Influence of environmental moisture on TRMM-derived tropical cyclone precipitation over land and ocean

• Published in: Geophysical research letters Vol. 35; no. 17; pp. L17806 - n/a
• Main Authors: Jiang, Haiyan, Halverson, Jeffrey B., Zipser, Edward J.
• Format: Journal Article
• Language: English
• Published: Washington, DC American Geophysical Union 01.09.2008; Blackwell Publishing Ltd
• Subjects: Atmospheric Processes; Earth sciences; Earth, ocean, space; Exact sciences and technology; Marine; Precipitation; Remote sensing; tropical cyclone; Tropical meteorology; Atlantic Ocean; tropical cyclone; precipitation; Climatology; Sea surface; Wind velocity; case studies; Multiple linear regression; upper Quaternary; ocean basins; Tropical cyclone; Cenozoic; correlation coefficient; Composite analysis; models; rainfall; atmospheric precipitation; Quaternary; Linear regression; Sea surface temperature; Rainfall rate; Persistence; Precipitable water; Phanerozoic; TRMM satellite; Holocene; Atlantic; Wind shear; storms
• ISSN: 0094-8276; 1944-8007
• DOI: 10.1029/2008GL034658

The rainfall climatology and persistence model (R‐CLIPER) used operationally in the Atlantic Ocean basin mainly utilizes tropical cyclone (TC) intensity to predict TC rainfall. However, the rain production by TCs is also influenced by environmental parameters such as total moisture availability, horizontal moisture convergence, vertical wind shear, and sea surface temperature (SST). Previous TC case studies have used environmental moisture parameters to diagnose TC rainfall. In this study, we composite over 3000 snapshots of 3‐hourly TRMM 3B42 rainfall fields for Atlantic landfalling tropical cyclones between 1998–2006 to analyze the rainfall distribution and storm total volumetric rain as a function of total precipitable water (TPW), horizontal moisture convergence (HMC), and ocean surface flux (OSF) over land and over ocean. For over ocean conditions, higher TPW, HMC, or OSF values are associated with higher azimuthally averaged rain rates. Over land, this is still the case but less obvious.
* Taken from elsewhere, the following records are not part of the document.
(* ===== verification/LeapFile.v ===== *)
(** * pkg/leap: the leap-seconds file

    The data of pkg/leap/leap-file.go and its text: parsing, the html/template that prints
    it, and the checksum, for which SHA-1 is modelled as crypto/sha1 computes it.  A time is
    the nanoseconds since 1900-01-01, the epoch of the file.  Text is ASCII. *)

From S2P Require Import Prelude Float64 Strconv Event Regex Parser Conf.
From Stdlib Require Import Ascii.

#[local] Open Scope Z_scope.

Module LeapFile.

(** A call that returns, returns an error, or panics. *)
Inductive outcome (A : Type) := Ok (a : A) | Err | Panic.
Arguments Ok {A} a.
Arguments Err {A}.
Arguments Panic {A}.

Definition obind {A B} (o : outcome A) (k : A -> outcome B) : outcome B :=
  match o with Ok a => k a | Err => Err | Panic => Panic end.

Record LeapEvent := mkLeapEvent { LeapTime : string; LeapSec : Z; Comment : string }.

Record LeapFile := mkLeapFile { ExpirationTime : string; UpdateTime : string; LeapEvents : list LeapEvent; Hash : string }.

#[export] Instance LeapFile_fields : Fields LeapFile := fun l =>
  mkLeapFile (ExpirationTime l) (UpdateTime l) (LeapEvents l) (Hash l).

Definition empty_file : LeapFile := mkLeapFile "" "" [] "".

(** ** Parsing *)

Definition has_prefix (p s : string) : bool := match drop_prefix p s with Some _ => true | None => false end.

(** A line of the file; [fields[1]] of a line that has no second field panics. *)
Definition parse_line (l : LeapFile) (line : string) : outcome LeapFile :=
  let fields := Conf.Fields line in
  if has_prefix "#$" line then match fields with _ :: f :: _ => Ok (l <| UpdateTime := f |>) | _ => Panic end
  else if has_prefix "#@" line then match fields with _ :: f :: _ => Ok (l <| ExpirationTime := f |>) | _ => Panic end
  else if has_prefix "#h" line then match fields with _ :: rest => Ok (l <| Hash := join " " rest |>) | [] => Panic end
  else if has_prefix "#" line then Ok l
  else
    match fields with
    | f0 :: f1 :: rest =>
        let '(sec, ok) := ParseInt f1 10 8 in
        if negb ok then Err
        else if negb (ParseInt f0 10 64).2 then Err
        else Ok (l <| LeapEvents := LeapEvents l ++ [mkLeapEvent f0 sec (join " " rest)] |>)
    | _ => Ok l
    end.

Fixpoint parse_lines (l : LeapFile) (lines : list string) : outcome LeapFile :=
  match lines with
  | [] => Ok l
  | line :: lines' => obind (parse_line l line) (fun l => parse_lines l lines')
  end.

Definition parseLeapFile (content : string) : outcome LeapFile := parse_lines empty_file (Conf.split_on Conf.newline_char content).

(** ** Printing *)

(** What html/template makes of a character in text. *)
Definition html_escape_char (a : ascii) : string :=
  match N_of_ascii a with
  | 34 => "&#34;" | 38 => "&amp;" | 39 => "&#39;" | 43 => "&#43;" | 60 => "&lt;" | 62 => "&gt;"
  | _ => String a EmptyString
  end%N%string.

Fixpoint html_escape (s : string) : string :=
  match s with EmptyString => EmptyString | String a s' => (html_escape_char a +:+ html_escape s')%string end.

Definition tab : string := String (ascii_of_nat 9) EmptyString.

Definition event_line (e : LeapEvent) : string :=
  (html_escape (LeapTime e) +:+ "     " +:+ html_escape (fmt_d (LeapSec e)) +:+ "    " +:+ html_escape (Comment e))%string.

(** The template: every event is a line, and so is each other part; the last has no end. *)
Definition renderLeapData (l : LeapFile) : string :=
  ("# Do not edit" +:+ newline
   +:+ "# This file is generated automatically by linuxptp-daemon" +:+ newline
   +:+ "#$" +:+ tab +:+ html_escape (UpdateTime l) +:+ newline
   +:+ "#@" +:+ tab +:+ html_escape (ExpirationTime l) +:+ newline
   +:+ String.concat "" (map (fun e => event_line e +:+ newline)%string (LeapEvents l))
   +:+ newline +:+ "#h" +:+ tab +:+ html_escape (Hash l))%string.

(** ** SHA-1 *)

Definition word (z : Z) : Z := wrap_u 32 z.
Definition rotl (n x : Z) : Z := Z.lor (word (Z.shiftl x n)) (Z.shiftr x (32 - n)).

Fixpoint bytes_of (s : string) : list Z :=
  match s with EmptyString => [] | String a s' => Z.of_N (N_of_ascii a) :: bytes_of s' end.

(** The [n] lowest bytes of [z], the highest first. *)
Fixpoint big_endian (n : nat) (z : Z) : list Z :=
  match n with O => [] | S n' => big_endian n' (Z.shiftr z 8) ++ [Z.land z 255] end.

Definition pad (msg : list Z) : list Z :=
  let len := Z.of_nat (length msg) in
  msg ++ [128] ++ repeat 0 (Z.to_nat ((55 - len) mod 64)) ++ big_endian 8 (8 * len).

Fixpoint words_of (bs : list Z) : list Z :=
  match bs with
  | a :: b :: c :: d :: bs' => (Z.lor (Z.shiftl a 24) (Z.lor (Z.shiftl b 16) (Z.lor (Z.shiftl c 8) d))) :: words_of bs'
  | _ => []
  end.

(** The message schedule, newest word first. *)
Fixpoint expand (n : nat) (ws : list Z) : list Z :=
  match n with
  | O => ws
  | S n' => expand n' (rotl 1 (Z.lxor (Z.lxor (nth 2 ws 0) (nth 7 ws 0)) (Z.lxor (nth 13 ws 0) (nth 15 ws 0))) :: ws)
  end.

Definition sha_state : Type := Z * Z * Z * Z * Z.

Definition sha_round (t : nat) (w : Z) (s : sha_state) : sha_state :=
  let '(a, b, c, d, e) := s in
  let '(f, k) :=
    if (t <? 20)%nat then (Z.lor (Z.land b c) (Z.land (Z.lxor b (2 ^ 32 - 1)) d), 1518500249)
    else if (t <? 40)%nat then (Z.lxor b (Z.lxor c d), 1859775393)
    else if (t <? 60)%nat then (Z.lor (Z.land b c) (Z.lor (Z.land b d) (Z.land c d)), 2400959708)
    else (Z.lxor b (Z.lxor c d), 3395469782) in
  (word (rotl 5 a + f + e + k + w), a, rotl 30 b, c, d).

Fixpoint sha_rounds (t : nat) (ws : list Z) (s : sha_state) : sha_state :=
  match ws with [] => s | w :: ws' => sha_rounds (S t) ws' (sha_round t w s) end.

Definition sha_block (s : sha_state) (block : list Z) : sha_state :=
  let '(a, b, c, d, e) := s in
  let '(a', b', c', d', e') := sha_rounds 0 (rev (expand 64 (rev block))) s in
  (word (a + a'), word (b + b'), word (c + c'), word (d + d'), word (e + e')).

Fixpoint sha_blocks (n : nat) (ws : list Z) (s : sha_state) : sha_state :=
  match n with O => s | S n' => sha_blocks n' (drop 16 ws) (sha_block s (take 16 ws)) end.

Definition sha1 (msg : list Z) : list Z :=
  let ws := words_of (pad msg) in
  let '(a, b, c, d, e) := sha_blocks (Nat.div (length ws) 16) ws (1732584193, 4023233417, 2562383102, 271733878, 3285377520) in
  [a; b; c; d; e].

(** [%x] of a 32-bit word within a checksum: eight digits. *)
Fixpoint hex_digits (n : nat) (z : Z) : string :=
  match n with O => EmptyString | S n' => (hex_digits n' (Z.shiftr z 4) +:+ String (digit_char (Z.land z 15)) EmptyString)%string end.

(** ** The checksum of a file *)

Definition hashed_text (l : LeapFile) : string :=
  (UpdateTime l +:+ ExpirationTime l +:+ String.concat "" (map (fun e => LeapTime e +:+ fmt_d (LeapSec e))%string (LeapEvents l)))%string.

(** [rehashLeapData]: the digits in groups of eight. *)
Definition rehashLeapData (l : LeapFile) : LeapFile :=
  l <| Hash := join " " (map (hex_digits 8) (sha1 (bytes_of (hashed_text l)))) |>.

(** ** Time *)

Definition second : Z := 10 ^ 9.

(** [t.Sub(u)]: a duration, the furthest one when it does not fit. *)
Definition time_sub (t u : Z) : Z := Z.max (- 2 ^ 63) (Z.min (2 ^ 63 - 1) (t - u)).

(** [int(d.Seconds())]. *)
Definition seconds_int (d : Z) : Z :=
  f64_to_int64 (f64_add (f64_of_Z (Z.quot d second)) (f64_div (f64_of_Z (Z.rem d second)) (f64_of_Z second))).

(** Year, month and day of a day after 1900-01-01. *)
Definition civil (days : Z) : Z * Z * Z :=
  let z := days - 25567 + 719468 in
  let era := z / 146097 in
  let doe := z mod 146097 in
  let yoe := (doe - doe / 1460 + doe / 36524 - doe / 146096) / 365 in
  let doy := doe - (365 * yoe + yoe / 4 - yoe / 100) in
  let mp := (5 * doy + 2) / 153 in
  let d := doy - (153 * mp + 2) / 5 + 1 in
  let m := if mp <? 10 then mp + 3 else mp - 9 in
  (yoe + era * 400 + (if m <=? 2 then 1 else 0), m, d).

Definition month_names : list string := ["Jan"; "Feb"; "Mar"; "Apr"; "May"; "Jun"; "Jul"; "Aug"; "Sep"; "Oct"; "Nov"; "Dec"]%string.

(** [fmt.Sprintf("# %v %v %v", ...)] of a time. *)
Definition date_comment (t : Z) : string :=
  let '(y, m, d) := civil (t / (86400 * second)) in
  ("# " +:+ fmt_d d +:+ " " +:+ nth (Z.to_nat (m - 1)) month_names "" +:+ " " +:+ fmt_d y)%string.

(** * Properties *)

(** ** The calendar and the checksum *)

Definition leap_year (y : Z) : bool := (y mod 4 =? 0) && (negb (y mod 100 =? 0) || (y mod 400 =? 0)).

Definition month_length (y m : Z) : Z :=
  if m =? 2 then (if leap_year y then 29 else 28) else if existsb (Z.eqb m) [4; 6; 9; 11] then 30 else 31.


Definition next_day (date : Z * Z * Z) : Z * Z * Z :=
  let '(y, m, d) := date in
  if d <? month_length y m then (y, m, d + 1) else if m <? 12 then (y, m + 1, 1) else (y + 1, 1, 1).

Fixpoint civil_steps (n : nat) (days : Z) : bool :=
  match n with O => true | S n' => bool_decide (civil (days + 1) = next_day (civil days)) && civil_steps n' (days + 1) end.

Lemma civil_steps_ok n : forall days, civil_steps n days = true ->
  forall k, days <= k < days + Z.of_nat n -> civil (k + 1) = next_day (civil k).
Proof.
  induction n as [|n IH]; intros days H k Hk; [lia|]. cbn [civil_steps] in H. apply andb_true_iff in H as [H1 H2].
  destruct (decide (k = days)) as [->|]; [by apply bool_decide_eq_true in H1|]. apply (IH (days + 1)); [done|lia].
Qed.

(** For three centuries the dates are those of the calendar. *)
Lemma civil_calendar : civil 0 = (1900, 1, 1) /\ forall k, 0 <= k < 110000 -> civil (k + 1) = next_day (civil k).
Proof. split; [done|]. apply (civil_steps_ok (N.to_nat 110000) 0). by vm_compute. Qed.

(** The checksums of the standard. *)
Lemma sha1_vectors :
  map (fun s => join " " (map (hex_digits 8) (sha1 (bytes_of s)))) [""; "abc"; "abcdbcdecdefdefgefghfghighijhijkijkljklmklmnlmnomnopnopq"]%string =
  ["da39a3ee 5e6b4b0d 3255bfef 95601890 afd80709"; "a9993e36 4706816a ba3e2571 7850c26c 9cd0d89d";
   "84983e44 1c3bd26e baae4aa1 f95129e5 e54670f1"]%string.
Proof. by vm_compute. Qed.

Lemma seconds_int_range d : - 2 ^ 63 <= seconds_int d < 2 ^ 63.
Proof.
  unfold seconds_int, f64_to_int64. destruct (f64_trunc _); [|lia].
  destruct (_ && _) eqn:E; [|lia]. apply andb_true_iff in E as [E1 E2]. lia.
Qed.

(** ** Words *)

Import Regex (all_in, mkSet, in_set, all_in_app, str_app_assoc, str_app_length, str_app_empty).

(** A character that neither ends a word nor is changed by the template. *)
Definition plain_char (a : ascii) : bool := negb (Parser.is_space a) && str_eqb (html_escape_char a) (String a EmptyString).

Fixpoint plain (s : string) : bool := match s with EmptyString => true | String a s' => plain_char a && plain s' end.

Definition wordy (s : string) : Prop := s <> ""%string /\ plain s = true.

(** Words with single blanks between them. *)
Definition phrase (s : string) : Prop := exists ws, s = join " " ws /\ Forall wordy ws.

Lemma plain_app s t : plain (s +:+ t)%string = plain s && plain t.
Proof. induction s as [|a s IH]; [done|]. rewrite str_app_cons. cbn [plain]. by rewrite IH, andb_assoc. Qed.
Computing the linear correlation coefficients between total volumetric rain and moisture parameters shows this fact much more clearly. These coefficients are generally higher for over ocean conditions than those for over land conditions. To test if moisture parameters can provide additional information other than TC intensity to help TC rainfall forecasts, a multiple linear regression is performed between TC volumetric rain and several variables including TC maximum wind speed, TPW, HMC, and OSF. By adding moisture parameters as additional variables, TC volumetric rain will be better predicted than using TC intensity (maximum wind speed) only. The correlation coefficient between volumetric rain and maximum wind speed can increase from 0.52 (0.51) to 0.67 (0.65) for over ocean (land) conditions by adding TPW, HMC and OSF. By adding TPW only, the correlation coefficient increases to 0.59 and 0.64 for over ocean and land, respectively.